Saat ia mengirim artikel "Lain Barang Lain Cerita" di platform blog Retizen Republika, ia sempet menulis "Mohon maaf jika kurang berkenan". Ia pikir saya akan marah, justru saya senang. Kritik harus membuat saya instrospeksi agar lebih berhati-hati memilih diksi.
Selain mengkoreksi masalah typo kata, ejaan yang kurang tepat juga kerap ia lontarkan. Lagi-lagi saya tidak marah, saya senang, ia lebih perhatian dari saya . Harusnya saya membacanya tiga kali sebelum saya terbitkan artikel tersebut.
Model kritikan kayak Pak Toto ini agak jarang saya temukan. Hanya ia yang berani japri saya karena tulisan typo dan salah ejaan.
Bahkan, ia membuat review kesalahan saya. Ini sangat menggelitik hati saya, hingga saya juga ingin "membalas" dengan tulisan.

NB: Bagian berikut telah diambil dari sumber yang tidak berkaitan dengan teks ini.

(* ===== verification/PreviewSpec.v ===== *)
(** * What previews promise

    A preview says what the gate would decide on its fields.  Its fields are not the
    gate's: a preview knows nothing of the release, the preview of a project nothing of
    what connectors found, and a project without rules is allowed in previews and
    blocked at the gate. *)

From S2P Require Import Prelude JsString JsNum JsValue Jsonb Sql Effects Constants Identity Schema Tenancy Catalog Rbac RuleSchema Expression Effective Decision ConnectorTypes Snapshots Resolver Evaluation Violations CheckService Ticks Provision ProvisionSpec Registry Preview CheckSpec PolicySpec.
Local Open Scope string_scope.
Local Open Scope list_scope.

(** ** The loops *)

(** A rule whose action says what it does. *)
Definition typed_rule (r : ResolvedRule) : Prop := is_nullish (action_field r "type") = false.

Definition preview_blocks (r : ResolvedRule) : bool := is_blocking (action_field r "type") (effectiveEnforcementMode r).

Definition preview_blocking (fields : fields_t) (rules : list ResolvedRule) : list ResolvedRule :=
  List.filter preview_blocks (List.filter (rule_matches fields) rules).

Lemma typed_blocks r : typed_rule r -> preview_blocks r = rule_blocks r.
Proof. intros Ht. unfold preview_blocks, rule_blocks, rule_type. by rewrite nullish_some. Qed.

Lemma typed_blocking fields rules : Forall typed_rule rules -> preview_blocking fields rules = blocking_matches fields rules.
Proof.
  intros Hall. unfold preview_blocking, blocking_matches. induction Hall as [|r rules Hr _ IH]; [done|]. cbn [List.filter].
  destruct (rule_matches fields r); [|done]. cbn [List.filter]. by rewrite typed_blocks, IH.
Qed.

Lemma accepted_typed r : accepted_rule r -> typed_rule r.
Proof. intros (s & Ht & _)%accepted_rule_type. unfold typed_rule. by rewrite Ht. Qed.

Lemma trace_matches fields rule b t :
  evaluateConditionWithTrace (condition rule) fields = Ok (b, t) ->
  evaluateCondition (condition rule) fields = Ok b /\ rule_matches fields rule = b.
Proof.
  intros He. unfold evaluateConditionWithTrace in He. apply evaluateWithTrace_agrees in He as [He _].
  unfold rule_matches, evaluateCondition. by rewrite He.
Qed.

(** A rule that ran in a preview runs at the gate. *)
Lemma gate_runs fields rule b msg :
  evaluateCondition (condition rule) fields = Ok b -> (b = true -> rule_message rule fields = Ok msg) ->
  forall st, is_ok (eval_rule fields st rule) = true.
Proof.
  intros He Hm st. unfold eval_rule. rewrite He. cbn [mbind res_bind]. destruct b; [|done]. cbn [negb].
  specialize (Hm eq_refl). unfold rule_message in *. destruct (action rule); try done; cbn [get_prop mbind res_bind] in *;
    by rewrite Hm.
Qed.

Lemma preview_message_gate fields rule b message :
  preview_message fields rule b = Ok message -> b = true -> exists msg, rule_message rule fields = Ok msg.
Proof.
  unfold preview_message, rule_message. intros Hm ->. cbn [negb] in Hm.
  apply res_bind_ok in Hm as (template & Ht & Hm). rewrite Ht. cbn [mbind res_bind].
  destruct (truthy template); [|by eexists]. destruct template; try done. by eexists.
Qed.

Lemma preview_rule_step fields st rule st' :
  preview_rule fields st rule = Ok st' ->
  let m := rule_matches fields rule in
  let b := m && preview_blocks rule && String.eqb (ps_decision st) DECISION.ALLOW in
  ps_decision st' = (if b then DECISION.BLOCK else ps_decision st) /\
  ps_blockedBy st' = (if b then Some (id rule) else ps_blockedBy st) /\
  (exists t, ps_ruleTraces st' = ps_ruleTraces st ++ [t] /\ rt_rule_id t = id rule /\ rt_matched t = m) /\
  forall st0, is_ok (eval_rule fields st0 rule) = true.
Proof.
  unfold preview_rule. intros ([b t] & He & Hr)%res_bind_ok. apply res_bind_ok in Hr as (message & Hm & Hr).
  apply trace_matches in He as [He Hb]. cbn zeta. rewrite Hb.
  assert (Hg : forall st0, is_ok (eval_rule fields st0 rule) = true).
  { destruct b; [|by apply (gate_runs _ _ false EmptyString)].
    destruct (preview_message_gate _ _ _ _ Hm eq_refl) as [msg Hmsg]. by apply (gate_runs _ _ true msg). }
  change (is_blocking (action_field rule "type") (effectiveEnforcementMode rule)) with (preview_blocks rule) in Hr.
  destruct (b && preview_blocks rule && String.eqb (ps_decision st) DECISION.ALLOW); injection Hr as <-; cbn; eauto 10.
Qed.

Lemma preview_rules_spec fields st rules st' :
  preview_rules fields st rules = Ok st' ->
  ps_decision st = DECISION.ALLOW \/ ps_decision st = DECISION.BLOCK ->
  let bs := preview_blocking fields rules in
  ps_decision st' = (match bs with [] => ps_decision st | _ => DECISION.BLOCK end) /\
  ps_blockedBy st' = (if String.eqb (ps_decision st) DECISION.ALLOW then match head bs with Some r => Some (id r) | None => ps_blockedBy st end
                      else ps_blockedBy st) /\
  map (fun t => (rt_rule_id t, rt_matched t)) (ps_ruleTraces st') =
    map (fun t => (rt_rule_id t, rt_matched t)) (ps_ruleTraces st) ++ map (fun r => (id r, rule_matches fields r)) rules /\
  forall rule st0, rule ∈ rules -> is_ok (eval_rule fields st0 rule) = true.
Proof.
  revert st. induction rules as [|rule rules IH]; intros st Hr Hd.
  { cbn in Hr. injection Hr as <-. cbn. rewrite app_nil_r. split_and!; [done|by destruct (String.eqb _ _)|done|].
    intros r st0 Hin. by apply not_elem_of_nil in Hin. }
  cbn [preview_rules] in Hr. apply res_bind_ok in Hr as (st1 & H1 & Hr).
  apply preview_rule_step in H1 as (D & B & (t & T & Ti & Tm) & G).
  assert (Hd1 : ps_decision st1 = DECISION.ALLOW \/ ps_decision st1 = DECISION.BLOCK)
    by (rewrite D; destruct (_ && _); [by right|done]).
  destruct (IH st1 Hr Hd1) as (D' & B' & T' & G'). split_and!.
  - rewrite D', D. unfold preview_blocking. cbn [List.filter]. destruct (rule_matches fields rule); [|done]. cbn [List.filter andb].
    destruct (preview_blocks rule); [|done]. destruct Hd as [-> | ->]; cbn; by destruct (List.filter _ _).
  - rewrite B', B, D. unfold preview_blocking. cbn [List.filter]. destruct (rule_matches fields rule); cbn [andb]; [|done]. cbn [List.filter].
    destruct (preview_blocks rule); cbn [andb]; [|done]. destruct Hd as [-> | ->]; cbn; by destruct (head _).
  - rewrite T', T, map_app, <- app_assoc. cbn [map app]. by rewrite Ti, Tm.
  - intros r st0 [->|Hin]%elem_of_cons; [apply G|by apply G'].
Qed.

Lemma matched_count fields ts rules :
  map (fun t => (rt_rule_id t, rt_matched t)) ts = map (fun r => (id r, rule_matches fields r)) rules ->
  length (List.filter rt_matched ts) = length (List.filter (rule_matches fields) rules).
Proof.
  revert ts. induction rules as [|r rules IH]; intros [|t ts]; try done. cbn. intros [= _ Hm Hr]. rewrite Hm.
  destruct (rule_matches fields r); cbn; by rewrite (IH ts Hr).
Qed.

(** What the gate decides on fields a loop ran on. *)
Lemma gate_of_fields fields rules ttl mode :
  Forall typed_rule rules -> (forall rule st0, rule ∈ rules -> is_ok (eval_rule fields st0 rule) = true) ->
  exists d, evaluatePolicyDecision rules fields ttl mode = Ok d /\
    decision_name (decision d) = (match preview_blocking fields rules with [] => DECISION.ALLOW | _ => DECISION.BLOCK end) /\
    rulesEvaluated d = length rules /\ rulesMatched d = length (List.filter (rule_matches fields) rules) /\
    (decision d = DECISION_BLOCK -> exists r, head (blocking_matches fields rules) = Some r /\ detail d = rule_text fields r).
Proof.
  intros Ht Hruns. destruct (decision_exists rules fields ttl mode Hruns) as [d Hd]. exists d. split; [done|].
  apply evaluatePolicyDecision_verdict in Hd as ->. rewrite typed_blocking by done. unfold verdict.
  destruct (blocking_matches fields rules) as [|r bs]; [by split_and!|]. split_and!; [done..|]. intros _. by exists r.
Qed.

Yang membuat saya lebih penasaran, ia bandingkan buku saya dengan judul "Menulis itu Gampang. Mengasah Keterampilan Menulis di Masa Pandemi" dengan Prof. Wahyudi dengan judul "Menulis Semudah Tersenyum". Katanya beliau, buku saya " Punya cerita yang lebih panjang dari Prof. Wahyudi".
"Ehm, panjang apanya ya" celetuk saya dalam hati. Panjang jumlah halaman, atau memang proses cerita menulis saya yang panjang. Di buku itu, memang saya tuangkan proses menulis dan pengalaman saya. Referensi pun saya tambahkan agar ada landasan filosofisnya.
Memang saya sepandai Pak Toto yang mengkritik pemerintah dan sejarah masa lalu. Bukannya saya tidak bisa, tapi biarlah porsinya saya berikan untuk Pak Toto dan kawan-kawan.